Johnson, In re, CX-83-859

Decision Date16 December 1983
Docket NumberNo. CX-83-859,CX-83-859
PartiesIn re Charges of Unprofessional Conduct against Richard W. JOHNSON, Richard W. JOHNSON, Petitioner, v. DIRECTOR OF PROFESSIONAL RESPONSIBILITY, Respondent.
CourtMinnesota Supreme Court

Syllabus by the Court

Minnesota DR 2-105(B) prohibiting lawyer advertising of a legitimate specialization certification is unconstitutional.

Collins, Buckley, Sauntry & Haugh, Theodore J. Collins, St. Paul, for petitioner.

Michael J. Hoover, Director of Lawyers Professional Responsibility, Richard J. Harden, St. Paul, for respondent.

David S. Shrager, Philadelphia, Pa., and Michael S. Starr, Washington, D.C., amicus curiae for Ass'n of Trial Lawyers of America.

TODD, Justice.

Richard W. Johnson was admonished for advertising his certification as a Civil Trial Specialist by the National Board of Trial Advocacy (NBTA). Rule 2-105(B) of the Minnesota Code of Professional Responsibility prohibits a lawyer from holding himself or herself out as a specialist. Disciplinary Rule (DR) 2-105(B) is unconstitutional and the admonishment against Johnson is vacated.

Johnson has been a licensed lawyer of this state since 1952 and devotes most of his practice to civil trial advocacy. In recent years the question of lawyer advertising and its regulation by the state bar has come to the forefront. In Bates v. State Bar of Arizona, 433 U.S. 350, 97 S.Ct. 2691, 53 L.Ed.2d 810 (1977) the United States Supreme Court found prohibitions on the advertising of legal services to be unconstitutional. The states were allowed to regulate advertising that is false, deceptive, or misleading. In response thereto this court amended DR 2-105 in 1980 to provide:

A) A lawyer shall not use any false, fraudulent, misleading or deceptive statement, claim or designation in describing his or his firm's practice or in indicating its nature or limitations.

B) A lawyer shall not hold out himself or his firm as a specialist unless and until the Minnesota Supreme Court adopts or authorizes rules or regulations permitting him to do so.

The question of rules regulating specialization were discussed by the Minnesota State Bar Association in 1981. No action was taken and no presentation has been made to this court regarding an appropriate rule regulating the advertising of specialization.

In 1979 the National Board of Trial Advocacy (NBTA) was formed. The NBTA is co-sponsored with the American Trial Lawyers Association, the International Academy of Trial Lawyers, the International Society of Barristers, the National Association of Criminal Defense Attorneys, the National Association of Women Lawyers, the American Board of Professional Liability Attorneys, and the National District Attorneys' Association. NBTA applies a rigorous and exacting set of standards and examinations on a national scale before certifying a lawyer as a trial specialist, either criminal or civil or both. Johnson applied for certification as a civil trial specialist and was successful. In the spring of 1983, after four years of existence, only 541 lawyers nationwide had been certified as trial specialists.
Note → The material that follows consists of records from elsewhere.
(** * WAV audio player: the playback controller and its monitor loop

    A shallow embedding of the three controller variants of the repository
    ([pygame_resume_player.py], [wav_player.py], [vlc_wav_player.py]) and the
    properties of their transport state machine.

    Conventions of the embedding.
    - A Python object is a record of optional attributes: [None] is an
      attribute that has not been assigned yet, and reading it raises
      [AttributeError], as [self.x] does.
    - Methods are computations in a state-and-exception monad over the
      "world": the object, the audio backend, the standard output, the
      wall clock and the monitor thread.  A raised exception keeps the
      mutations made before it.
    - A handler and an iteration of the monitor loop each run as one
      atomic step; the threads of the program interleave at that grain.
    - Python floats are idealised as exact rationals ([Q]).
    - The audio engine, the file system and the widget toolkit are outside
      the repository; what the code needs from them is a parameter
      ([Pygame], [FileSystem]) or, for the widgets, the documented
      behaviour of a traitlets value: assigning a dropdown a value that is
      not among its options is refused, and its observer is notified when
      the value changes.  The [value] of a widget is the value last
      assigned to it. *)

From Stdlib Require Import QArith Qround Lqa Sorted.
From stdpp Require Import base strings gmap list pretty.

Local Open Scope Z_scope.

(** ** Python prelude *)

(** The exception classes that occur; all derive from [Exception], so a
    handler [except Exception] catches every one of them. *)
Inductive exn : Type :=
  | AttributeError
  | IndexError
  | ZeroDivisionError
  | NameError
  | TraitError
  | RecursionError
  | PygameError
  | OSError
  | WaveError.

Inductive result (A : Type) : Type :=
  | Ok (a : A)
  | Raise (e : exn).
Arguments Ok {A} a.
Arguments Raise {A} e.

(** A computation over a state [S] that returns an [A] or raises. *)
Definition M (S A : Type) : Type := S -> result A * S.

Section Monad.
Context {S : Type}.

Definition ret {A} (a : A) : M S A := fun s => (Ok a, s).

Definition bind {A B} (m : M S A) (k : A -> M S B) : M S B :=
  fun s => match m s with
           | (Ok a, s') => k a s'
           | (Raise e, s') => (Raise e, s')
           end.

Definition raise {A} (e : exn) : M S A := fun s => (Raise e, s).

(** [try: m except Exception as e: h e] *)
Definition try_except {A} (m : M S A) (h : exn -> M S A) : M S A :=
  fun s => match m s with
           | (Ok a, s') => (Ok a, s')
           | (Raise e, s') => h e s'
           end.

Definition get : M S S := fun s => (Ok s, s).
Definition modify (f : S -> S) : M S unit := fun s => (Ok tt, f s).

(** [for x in xs: body x] *)
Fixpoint for_each {A} (xs : list A) (body : A -> M S unit) : M S unit :=
  match xs with
  | [] => ret tt
  | x :: xs' => bind (body x) (fun _ => for_each xs' body)
  end.

(** The state a call leaves behind, whether it returned or raised. *)
Definition state_after {A} (m : M S A) (s : S) : S := snd (m s).
Definition outcome {A} (m : M S A) (s : S) : result A := fst (m s).
End Monad.

(** Sequencing, written as in stdpp but elaborated left to right, so that
    the type of a bound variable is known in the continuation. *)
Declare Scope py_scope.
Delimit Scope py_scope with py.
Notation "x ← y ; z" := (bind y (fun x => z))
  (at level 20, y at level 100, z at level 200, only parsing) : py_scope.
Notation "y ;; z" := (bind y (fun _ => z))
  (at level 100, z at level 200, only parsing, right associativity) : py_scope.
Open Scope py_scope.

(** Lifting a pure fallible value. *)
Definition lift {S A} (r : result A) : M S A := fun s => (r, s).

(** [l[i]]: negative indices count from the end, anything else outside the
    list raises [IndexError]. *)
Definition py_index {A} (l : list A) (i : Z) : result A :=
  let n := Z.of_nat (length l) in
  let j := if i <? 0 then n + i else i in
  if (0 <=? j) && (j <? n)
  then match l !! Z.to_nat j with Some x => Ok x | None => Raise IndexError end
  else Raise IndexError.

(** [a % n] on integers: the result has the sign of [n], as [Z.modulo]. *)
Definition py_mod (a n : Z) : result Z :=
  if n =? 0 then Raise ZeroDivisionError else Ok (a `mod` n).

Definition Qltb (a b : Q) : bool := negb (Qle_bool b a).

(** [a / b] on floats. *)
Definition py_div (a b : Q) : result Q :=
  if Qeq_bool b 0 then Raise ZeroDivisionError else Ok (a / b)%Q.

(** [min(a, b)]: the first argument unless the second is strictly smaller. *)
Definition py_min (a b : Q) : Q := if Qltb b a then b else a.

(** [a // b] and [a % b] on floats, for [b > 0]. *)
Definition py_floordiv (a b : Q) : Q := inject_Z (Qfloor (a / b)).
Definition py_fmod (a b : Q) : Q := (a - b * inject_Z (Qfloor (a / b)))%Q.

(** [int(x)] truncates towards zero. *)
Definition py_int (x : Q) : Z := if Qltb x 0 then Qceiling x else Qfloor x.

(** [f"{n}"] and [f"{n:02d}"] *)
Definition fmt_d (n : Z) : string := pretty n.
Definition fmt_02d (n : Z) : string :=
  if (0 <=? n) && (n <? 10) then "0" +:+ pretty n else pretty n.

(** [os.path.basename]: what follows the last slash. *)
Fixpoint basename_aux (s acc : string) : string :=
  match s with
  | EmptyString => acc
  | String c s' =>
      if Ascii.eqb c (Ascii.ascii_of_nat 47) then basename_aux s' EmptyString
      else basename_aux s' (acc +:+ String c EmptyString)
  end.
Definition basename (s : string) : string := basename_aux s EmptyString.

(** [sorted(l)] on strings (insertion sort on the lexicographic order). *)
Fixpoint insert_sorted (x : string) (l : list string) : list string :=
  match l with
  | [] => [x]
  | y :: l' => if String.leb x y then x :: l else y :: insert_sorted x l'
  end.
Definition sorted (l : list string) : list string := foldr insert_sorted [] l.

Definition len {A} (l : list A) : Z := Z.of_nat (length l).

(** ** The environment: audio engine, file system, widgets *)

(** What the code needs from pygame: the base of the user event numbers and
    whether the engine can open and start a given file. *)
Record Pygame := {
  USEREVENT : Z;
  load_ok : string -> bool;
  play_ok : string -> bool;
  paplay_present : bool;
}.

(** What the code needs from the file system: the [*.wav] files of a
    folder as [glob.glob] lists them, the header of a file as the [wave]
    module reads it (frame count and frame rate) and as [scipy]'s
    [wavfile.read] reads it (rate and number of samples), and the text
    an exception prints as. *)
Record FileSystem := {
  glob_wav : string -> list string;
  wave_probe : string -> result (N * N);
  wavfile_read : string -> result (N * N);
  exn_text : exn -> string;
}.

(** Calls received by the audio engine, oldest first. *)
Inductive MixerCall : Type :=
  | PygameInit
  | MixerInit
  | SetEndEvent (type : Z)
  | MusicStop
  | MusicLoad (file : string)
  | MusicSetVolume (v : Q)
  | MusicPlay
  | MusicPause
  | MusicUnpause.

(** The files the engine was asked to load, in order. *)
Definition loaded_files (calls : list MixerCall) : list string :=
  omap (fun c => match c with MusicLoad f => Some f | _ => None end) calls.

(** An event of the pygame queue. *)
Record Event := { type : Z }.

(** The lifecycle phase, as the flags [is_playing] and [is_paused] encode
    it: Stopped is [is_playing = False]. *)
Inductive Phase : Type := Stopped | Playing | Paused.

Definition phase_of_flags (playing paused : option bool) : option Phase :=
  match playing, paused with
  | Some false, _ => Some Stopped
  | Some true, Some false => Some Playing
  | Some true, Some true => Some Paused
  | _, _ => None
  end.

(** The monitor thread and the local variable [start_time] of its loop. *)
Inductive Thread : Type :=
  | NotStarted
  | Running (start_time : option Q)
  | Crashed (e : exn)
  | Finished.

(** ** [pygame_resume_player.py] *)

Module PygameResume.

(** The widgets built by [_create_gui], each with its [value]; the
    dropdown also keeps its options [(basename, index)]. *)
Record Widgets := mkWidgets {
  dropdown_options : list (string * Z);
  file_dropdown : Z;
  volume_slider : Q;
  autoplay_checkbox : bool;
  current_file_label : string;
  progress_bar : Q;
  time_label : string;
}.

(** The attributes of a [WAVPlayer] object.  [pause_time] holds [None]
    or a time, so a set attribute is [Some None] or [Some (Some t)]. *)
Record WAVPlayer := mkPlayer {
  folder_path : option string;
  file_list : option (list string);
  current_index : option Z;
  is_playing : option bool;
  is_paused : option bool;
  volume : option Q;
  current_file : option string;
  current_position : option Q;
  pause_time : option (option Q);
  durations : option (gmap string Q);
  MUSIC_END : option Z;
  gui : option Widgets;
  should_stop_monitor : option bool;
}.

(** The object with what surrounds it: the track the engine has loaded,
    the calls it received, the printed lines, the wall clock (seconds) and
    the monitor thread. *)
Record World := mkWorld {
  self : WAVPlayer;
  music_loaded : option string;
  mixer_calls : list MixerCall;
  stdout : list string;
  now : Q;
  monitor : Thread;
}.

(** Field updates. *)
Definition w_dropdown_options (x : list (string * Z)) (g : Widgets) : Widgets :=
  mkWidgets x (file_dropdown g) (volume_slider g) (autoplay_checkbox g) (current_file_label g) (progress_bar g) (time_label g).
Definition w_file_dropdown (x : Z) (g : Widgets) : Widgets :=
  mkWidgets (dropdown_options g) x (volume_slider g) (autoplay_checkbox g) (current_file_label g) (progress_bar g) (time_label g).
Definition w_volume_slider (x : Q) (g : Widgets) : Widgets :=
  mkWidgets (dropdown_options g) (file_dropdown g) x (autoplay_checkbox g) (current_file_label g) (progress_bar g) (time_label g).
Definition w_autoplay_checkbox (x : bool) (g : Widgets) : Widgets :=
  mkWidgets (dropdown_options g) (file_dropdown g) (volume_slider g) x (current_file_label g) (progress_bar g) (time_label g).
Definition w_current_file_label (x : string) (g : Widgets) : Widgets :=
  mkWidgets (dropdown_options g) (file_dropdown g) (volume_slider g) (autoplay_checkbox g) x (progress_bar g) (time_label g).
Definition w_progress_bar (x : Q) (g : Widgets) : Widgets :=
  mkWidgets (dropdown_options g) (file_dropdown g) (volume_slider g) (autoplay_checkbox g) (current_file_label g) x (time_label g).
Definition w_time_label (x : string) (g : Widgets) : Widgets :=
  mkWidgets (dropdown_options g) (file_dropdown g) (volume_slider g) (autoplay_checkbox g) (current_file_label g) (progress_bar g) x.

Definition a_folder_path (x : option string) (o : WAVPlayer) : WAVPlayer :=
  mkPlayer x (file_list o) (current_index o) (is_playing o) (is_paused o) (volume o) (current_file o) (current_position o) (pause_time o) (durations o) (MUSIC_END o) (gui o) (should_stop_monitor o).
Definition a_file_list (x : option (list string)) (o : WAVPlayer) : WAVPlayer :=
  mkPlayer (folder_path o) x (current_index o) (is_playing o) (is_paused o) (volume o) (current_file o) (current_position o) (pause_time o) (durations o) (MUSIC_END o) (gui o) (should_stop_monitor o).
Definition a_current_index (x : option Z) (o : WAVPlayer) : WAVPlayer :=
  mkPlayer (folder_path o) (file_list o) x (is_playing o) (is_paused o) (volume o) (current_file o) (current_position o) (pause_time o) (durations o) (MUSIC_END o) (gui o) (should_stop_monitor o).
Definition a_is_playing (x : option bool) (o : WAVPlayer) : WAVPlayer :=
  mkPlayer (folder_path o) (file_list o) (current_index o) x (is_paused o) (volume o) (current_file o) (current_position o) (pause_time o) (durations o) (MUSIC_END o) (gui o) (should_stop_monitor o).
Definition a_is_paused (x : option bool) (o : WAVPlayer) : WAVPlayer :=
  mkPlayer (folder_path o) (file_list o) (current_index o) (is_playing o) x (volume o) (current_file o) (current_position o) (pause_time o) (durations o) (MUSIC_END o) (gui o) (should_stop_monitor o).
Definition a_volume (x : option Q) (o : WAVPlayer) : WAVPlayer :=
  mkPlayer (folder_path o) (file_list o) (current_index o) (is_playing o) (is_paused o) x (current_file o) (current_position o) (pause_time o) (durations o) (MUSIC_END o) (gui o) (should_stop_monitor o).
Definition a_current_file (x : option string) (o : WAVPlayer) : WAVPlayer :=
  mkPlayer (folder_path o) (file_list o) (current_index o) (is_playing o) (is_paused o) (volume o) x (current_position o) (pause_time o) (durations o) (MUSIC_END o) (gui o) (should_stop_monitor o).
Definition a_current_position (x : option Q) (o : WAVPlayer) : WAVPlayer :=
  mkPlayer (folder_path o) (file_list o) (current_index o) (is_playing o) (is_paused o) (volume o) (current_file o) x (pause_time o) (durations o) (MUSIC_END o) (gui o) (should_stop_monitor o).
Definition a_pause_time (x : option (option Q)) (o : WAVPlayer) : WAVPlayer :=
  mkPlayer (folder_path o) (file_list o) (current_index o) (is_playing o) (is_paused o) (volume o) (current_file o) (current_position o) x (durations o) (MUSIC_END o) (gui o) (should_stop_monitor o).
Definition a_durations (x : option (gmap string Q)) (o : WAVPlayer) : WAVPlayer :=
  mkPlayer (folder_path o) (file_list o) (current_index o) (is_playing o) (is_paused o) (volume o) (current_file o) (current_position o) (pause_time o) x (MUSIC_END o) (gui o) (should_stop_monitor o).
Definition a_MUSIC_END (x : option Z) (o : WAVPlayer) : WAVPlayer :=
  mkPlayer (folder_path o) (file_list o) (current_index o) (is_playing o) (is_paused o) (volume o) (current_file o) (current_position o) (pause_time o) (durations o) x (gui o) (should_stop_monitor o).
Definition a_gui (x : option Widgets) (o : WAVPlayer) : WAVPlayer :=
  mkPlayer (folder_path o) (file_list o) (current_index o) (is_playing o) (is_paused o) (volume o) (current_file o) (current_position o) (pause_time o) (durations o) (MUSIC_END o) x (should_stop_monitor o).
Definition a_should_stop_monitor (x : option bool) (o : WAVPlayer) : WAVPlayer :=
  mkPlayer (folder_path o) (file_list o) (current_index o) (is_playing o) (is_paused o) (volume o) (current_file o) (current_position o) (pause_time o) (durations o) (MUSIC_END o) (gui o) x.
In 1982 Johnson placed an advertisement in a community directory and in the yellow pages of the telephone book which provided in part: "Johnson, Richard W. Civil Trial Specialist Certified by the National Board of Trial Advocacy Personal Injury Wrongful Death." In response to a complaint, the Board of Professional Responsibility issued charges of unprofessional conduct against Johnson. The director issued a private admonition. Johnson appealed the director's admonition to a panel of the board. After a hearing, the panel affirmed the director's admonition. The panel found Johnson's advertisement was in violation of the Disciplinary Rules of this court but it was not misleading or deceptive. The panel also stated: "Respondent (Johnson) does present a cogent argument to the effect that the rule (DR 2-105(B)) did not survive the Supreme Court's decision. (In re R.M.J., 455 U.S. 191 [102 S.Ct. 929, 71 L.Ed.2d 64] (1982))." The panel, after expressing doubt in the constitutionality of DR 2-105(B), declared that it was not the proper authority to decide the constitutionality issue because "a decision by the Panel declaring the [rule] unconstitutional could not be publicized to the members of the Minnesota Bar." Johnson appealed the ruling of the panel to this court.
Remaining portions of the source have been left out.